Pendaftaran indikasi geografis bertujuan untuk
memberikan perlindungan hukum terhadap produk yang bersangkutan. Bila ada pihak
lain menggunakan indikasi geografis, padahal bukan berasal dari wilayah yang
sudah ditentukan, maka mereka bisa dituntut.
Beberapa hasil pertanian, produk olahan dan hasil
kerajinan yang berpotensi didaftarkan sebagai produk indikasi geografis, misalnya
lada Lampung, tembakau Deli, beras Cianjur, salak Pondoh, markisa Medan,
markisa Makassar, atau manga Indramayu.
Permohonan pendaftaran indikasi geografis sudah
dilakukan untuk kopi Kintamani dan menjadi pemohon pertama sejak pemerintah
membuka pendaftaran produk indikasi geografis pada September tahun 2007 lalu. Pemohon indikasi geografis kopi
Kintamani sudah melengkapi persyaratan, seperti deskripsi georafis, deskripsi
produk, deskripsi pengelolaan, dan jenis tanaman.
Sementara itu, Ketua Umum Partai Hanura, Wiranto mengemukakan perlunya
dilakukan dekonstruksi politik pertanian yang tidak akurat kemudian
merekonstruksi kebijakan pertanian untuk masa depan. "Kita
sudah agak melalaikan bahwa sebenarnya pertanian yang melahirkan pangan dan
menopang ketahanan pangan menjadi faktor penentu dalam ketahanan
nasional," katanya.
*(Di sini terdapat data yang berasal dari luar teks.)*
(** * rayopt: the catalog library (library.py) and the single-surface model

    Part I embeds [rayopt/library.py]: the sqlite-backed store of glass and
    lens catalogs with its in-memory cache of parsed objects.  The tables are
    lists of rows in the order the engine enumerates them, the cache is a
    finite map keyed by [(typ, id)], parsed objects live in a heap so that
    "the same object" means "the same address", and every method is a
    function from the library state to an outcome and a new state: a raised
    exception keeps the state reached so far.

    Part II models the surface operations exercised by
    [rayopt/tests/test_elements.py]. *)

From Stdlib Require Import Floats.
From Stdlib Require Import ZArith QArith String Ascii List Bool Lia.
From Stdlib Require Import Reals Lra RNsatz.
From stdpp Require Import base option list strings gmap relations.

Open Scope string_scope.

(** ** Python values and exceptions *)

Module Py.

(** The exceptions the modelled methods can raise. *)
Inductive exn : Type :=
| KeyError (msg : string)
| TypeError
| OSError
| OperationalError
| OtherError (msg : string).

Inductive result (A : Type) : Type :=
| Ok (a : A)
| Raise (e : exn).
Arguments Ok {A} a.
Arguments Raise {A} e.

(** [str.lower] on a byte string: only the 26 ASCII capitals change. *)
Definition lower_ascii (a : ascii) : ascii :=
  let n := nat_of_ascii a in
  if (65 <=? n)%nat && (n <=? 90)%nat then ascii_of_nat (n + 32) else a.

Fixpoint lower (s : string) : string :=
  match s with
  | EmptyString => EmptyString
  | String a r => String (lower_ascii a) (lower r)
  end.

(** [p.rfind(c)]: the index of the last [c], [None] for Python's [-1]. *)
Fixpoint rfind (c : ascii) (p : string) : option nat :=
  match p with
  | EmptyString => None
  | String a r =>
      match rfind c r with
      | Some i => Some (S i)
      | None => if Ascii.eqb a c then Some 0%nat else None
      end
  end.

(** [p[i:]] *)
Fixpoint drop_str (i : nat) (p : string) : string :=
  match i, p with
  | O, _ => p
  | S j, String _ r => drop_str j r
  | S _, EmptyString => EmptyString
  end.

(** Is there a character other than [c] in [p[i:j]]? *)
Fixpoint other_than (c : ascii) (i j : nat) (p : string) : bool :=
  match p with
  | EmptyString => false
  | String a r =>
      match j with
      | O => false
      | S j' =>
          match i with
          | O => negb (Ascii.eqb a c) || other_than c 0 j' r
          | S i' => other_than c i' j' r
          end
      end
  end.

(** [os.path.split(p)[1]] (posixpath): what follows the last slash. *)
Definition path_split_tail (p : string) : string :=
  match rfind "/" p with
  | Some i => drop_str (S i) p
  | None => p
  end.

(** [os.path.splitext(p)[1]] (genericpath._splitext with sep "/" and
    extsep "."): the text from the last dot on, provided that dot comes
    after the last slash and the file name does not consist of leading dots
    only up to it. *)
Definition path_splitext_ext (p : string) : string :=
  match rfind "." p with
  | None => EmptyString
  | Some dot =>
      let filename := match rfind "/" p with Some i => S i | None => O end in
      if (filename <=? dot)%nat && other_than "." filename dot p
      then drop_str dot p
      else EmptyString
  end.
(** X11. [loadSession] only reads: it changes no tenant row, no session
    row and no session object.  For an id that has no row it answers
    undefined, and when the store answered it logs nothing. *)
Theorem loadSession_reads_only (id : string) (w : World) :
  shops (loadSession id w).2 = shops w /\
  sessions (loadSession id w).2 = sessions w /\
  heap (loadSession id w).2 = heap w /\
  (sessions w !! id = None -> (loadSession id w).1 = Ret None) /\
  (sessions w !! id = None -> answered w -> log (loadSession id w).2 = log w).
Proof.
  change (post (loadSession id) w (fun o w' =>
    shops w' = shops w /\ sessions w' = sessions w /\ heap w' = heap w /\
    (sessions w !! id = None -> o = Ret None) /\
    (sessions w !! id = None -> answered w -> log w' = log w))).
  unfold loadSession, loadSession_try, super_loadSession, decrypt, logger, answered.
  wp.
  all: repeat split; try reflexivity; try congruence.
  all: try (intros Hn; rewrite Hn in *; discriminate).
  all: intros Hn Hans; exfalso; apply Hans; rewrite H; reflexivity.
Qed.

(** X12. Tenant isolation.  An operation of the registry leaves the row of
    every tenant other than its own as it was, where the tenant of
    [storeSession] and [afterAuth] is the shop of the session object and the
    tenant of a webhook is the shop it names; [loadSession], the logging
    callbacks and the moves of the environment have none. *)
Theorem tenant_isolation (op : Op) (w : World) (T : string) :
  tenantOf op w <> Some T ->
  shops (step op w) !! T = shops w !! T.
Proof.
  intros Hne.
  destruct op as [r|id|r admin|key|key|key|key|key|r s|fs|dt]; simpl in *;
    try reflexivity.
  - destruct (storeSession_frame_post r w) as (_ & _ & _ & _ & Hother & Hdangling).
    destruct (heap w !! r) as [s|] eqn:Hs.
    + apply (Hother s T eq_refl). simpl in Hne. congruence.
    + destruct (Hdangling eq_refl) as (_ & -> & _). reflexivity.
  - assert (Hf : shops (loadSession id w).2 = shops w).
    { apply stable_loadSession; reflexivity. }
    rewrite Hf. reflexivity.
  - destruct (heap w !! r) as [s|] eqn:Hs.
    + destruct (afterAuth_frame_post r admin w s Hs) as (_ & _ & _ & Hsh).
      destruct Hsh as [->|(p & row & _ & -> & _)]; [reflexivity|].
      apply lookup_insert_ne. simpl in Hne. congruence.
    + assert (Hd : post (afterAuth r admin) w (fun _ w' => shops w' = shops w)).
      { unfold afterAuth, deref, logger. wp. reflexivity. }
      unfold post in Hd. rewrite Hd. reflexivity.
  - destruct (uninstall_frame key w) as (_ & _ & _ & Hsh).
    destruct Hsh as [->|(row & _ & ->)]; [reflexivity|].
    apply lookup_insert_ne. congruence.
  - destruct (redact_post key w) as (_ & _ & _ & Hsh).
    destruct Hsh as [->|(_ & _ & ->)]; [reflexivity|].
    apply lookup_delete_ne. congruence.
Qed.
(** [submit_reply(bot_id, thread_id, content, parent_post_id)] *)
Definition submit_reply (p : provider) (bot_id thread_id content : string)
           (parent_post_id : option string) : result json :=
  match bot_tokens p !! bot_id with
  | Some token =>
      if Py.truthy token then
        interpret (http (submit_reply_request p token thread_id content
                           parent_post_id))
      else Raise NoTokenError
  | None => Raise NoTokenError
  end.

(** [get_bot_stats(bot_id)] *)
Definition get_bot_stats (p : provider) (bot_id : string) : result json :=
  match bot_tokens p !! bot_id with
  | Some token =>
      if Py.truthy token then
        make_request p "GET" "/bot/stats" (Some token) None None
      else Raise NoTokenError
  | None => Raise NoTokenError
  end.

End Session.

End Provider.

(** ** main.py: init_forum

    The server answers a request knowing the requests made before it.  The
    state is the dictionary of [load_state()] after the three
    [if k not in state] lines: a key that the file lacks is the empty
    dictionary; [bot_tokens] may still be absent.  A run gives the state
    that the last [save_state] wrote, if any, the requests made and the
    exception that ended it, if any. *)

Module Init.
Import Provider.

(** A dictionary key made of a decoded value: a string, a number ([True]
    and [False] are the keys 1 and 0) or [None]; lists and objects are not
    hashable. *)
Inductive key : Type :=
| KStr (s : string)
| KNum (n : Z)
| KNone.

#[global] Instance key_eq_dec : EqDecision key.
Proof. solve_decision. Defined.

#[global] Instance key_countable : Countable key.
Proof.
  apply (inj_countable'
           (fun k => match k with
                     | KStr s => inl s
                     | KNum n => inr (inl n)
                     | KNone => inr (inr ())
                     end)
           (fun x : string + (Z + ()) =>
              match x with
              | inl s => KStr s
              | inr (inl n) => KNum n
              | inr (inr _) => KNone
              end)).
  by intros [].
Defined.

Definition key_of (j : json) : option key :=
  match j with
  | JStr s => Some (KStr s)
  | JNum n => Some (KNum n)
  | JBool b => Some (KNum (if b then 1 else 0))
  | JNull => Some KNone
  | JArr _ | JObj _ => None
  end.

Record state : Type := mkState {
  st_communities : gmap string json;
  st_bots : gmap string json;
  st_account_mapping : gmap key json;
  st_bot_tokens : option (gmap key json)
}.

(** One entry of [config["communities"]]: what [comm_config.get(k)]
    gives for each key that is read, [None] for a key that is absent. *)
Record comm_config : Type := mkConfig {
  active : option json;
  name_style : option json;
  comm_type : option json;
  description : option json;
  bot_count : option json;
  avatar_rules : option json
}.

Record run : Type := mkRun {
  saved : option state;
  requests : list (option string * request);
  outcome : option exn
}.

(** [f"community_{i}"] *)
Definition comm_key (i : nat) : string := "community_" ++ pretty i.

(** [not comm_config.get("active", True)] *)
Definition inactive (c : comm_config) : bool :=
  negb (jtruthy (default (JBool true) (active c))).

(** [state["communities"][comm_key] = {..}] *)
Definition community_entry (c : Community) : json :=
  JObj [("id", c_id c); ("name", c_name c); ("slug", c_slug c);
        ("invite_code", c_invite_code c); ("password", c_password c)].

Definition set_community (k : string) (c : Community) (st : state) : state :=
  mkState (<[k := community_entry c]> (st_communities st)) (st_bots st)
          (st_account_mapping st) (st_bot_tokens st).

(** [if "bot_tokens" not in state: state["bot_tokens"] = {}] *)
Definition init_bot_tokens (st : state) : state :=
  mkState (st_communities st) (st_bots st) (st_account_mapping st)
          (Some (default ∅ (st_bot_tokens st))).

(** [state["bots"][bot_key] = {..}] *)
Definition bot_entry (b : BotAccount) (c : Community) : json :=
  JObj [("id", b_id b); ("display_name", b_display_name b);
        ("email", b_email b); ("community_id", c_id c);
        ("community_slug", c_slug c)].

Definition set_bot (k : string) (b : BotAccount) (c : Community) (st : state)
  : state :=
  mkState (st_communities st) (<[k := bot_entry b c]> (st_bots st))
          (st_account_mapping st) (st_bot_tokens st).

Definition set_mapping (name : key) (id : json) (st : state) : state :=
  mkState (st_communities st) (st_bots st)
          (<[name := id]> (st_account_mapping st)) (st_bot_tokens st).

Definition set_token (id : key) (token : json) (st : state) : state :=
  mkState (st_communities st) (st_bots st) (st_account_mapping st)
          (Some (<[id := token]> (default ∅ (st_bot_tokens st)))).

(** [for j, bot in enumerate(bots)], from index [j] on. *)
Fixpoint add_bots (comm_key : string) (community : Community) (j : nat)
         (bots : list BotAccount) (st : state) : result state :=
  match bots with
  | [] => Return st
  | bot :: bots' =>
      let bot_key := comm_key ++ "_bot_" ++ pretty j in
      let st := set_bot bot_key bot community st in
      match key_of (b_display_name bot) with
      | None => Raise TypeError
      | Some name =>
          let st := set_mapping name (b_id bot) st in
          if jtruthy (b_access_token bot) then
            match key_of (b_id bot) with
            | None => Raise TypeError
            | Some id =>
                add_bots comm_key community (S j) bots'
                         (set_token id (b_access_token bot) st)
            end
          else add_bots comm_key community (S j) bots' st
      end
  end.

Section Server.
Variable server : list request -> request -> http_outcome.

Definition sent (log : list (option string * request)) : list request :=
  snd <$> log.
Kalau produksi pangan minus dan
tergantung negara lain, ketahanan pangan menjadi rapuh dan akhirnya ketahanan
nasional pun juga rapuh. "Pengalaman di berbagai negara, jika ketahanan
pangan rapuh negara bisa kolaps dari dalam," katanya.
Oleh karenanya, harus ada perubahan secara mendasar
untuk kembali menempatkan pertanian sebagai salah satu domain utama dalam
pembangunan nasional. Sementara itu, staf pelaksana pada sekretariat organisasi
La Via Campesina, Tejo Pramono mengatakan, dekonstruksi politik pertanian
bukan hanya ditujukan pada undang-undang saja namun juga untuk agribisnis yang
berorientasi pasar. "Bagaimana kita bisa berpihak
pada petani jika kita fokus pada agribisnis yang berorientasi pasar. Sedangkan
pasar dikuasai oleh pengusaha besar," katanya.
Kesimpulan :
Indonesia harus berani untuk menuntut kembali budaya yang
diklaim oleh negara lain, apalagi budaya tersebut yang bersangkutan dengan
pertanian yang dimana kopi Gayo dan kopi Toraja adalah salah satu komoditas
unggulan daerah geografis di Indonesia. Dan tidak melalaikan budaya walaupun
budaya tersebut hanya dari pertanian.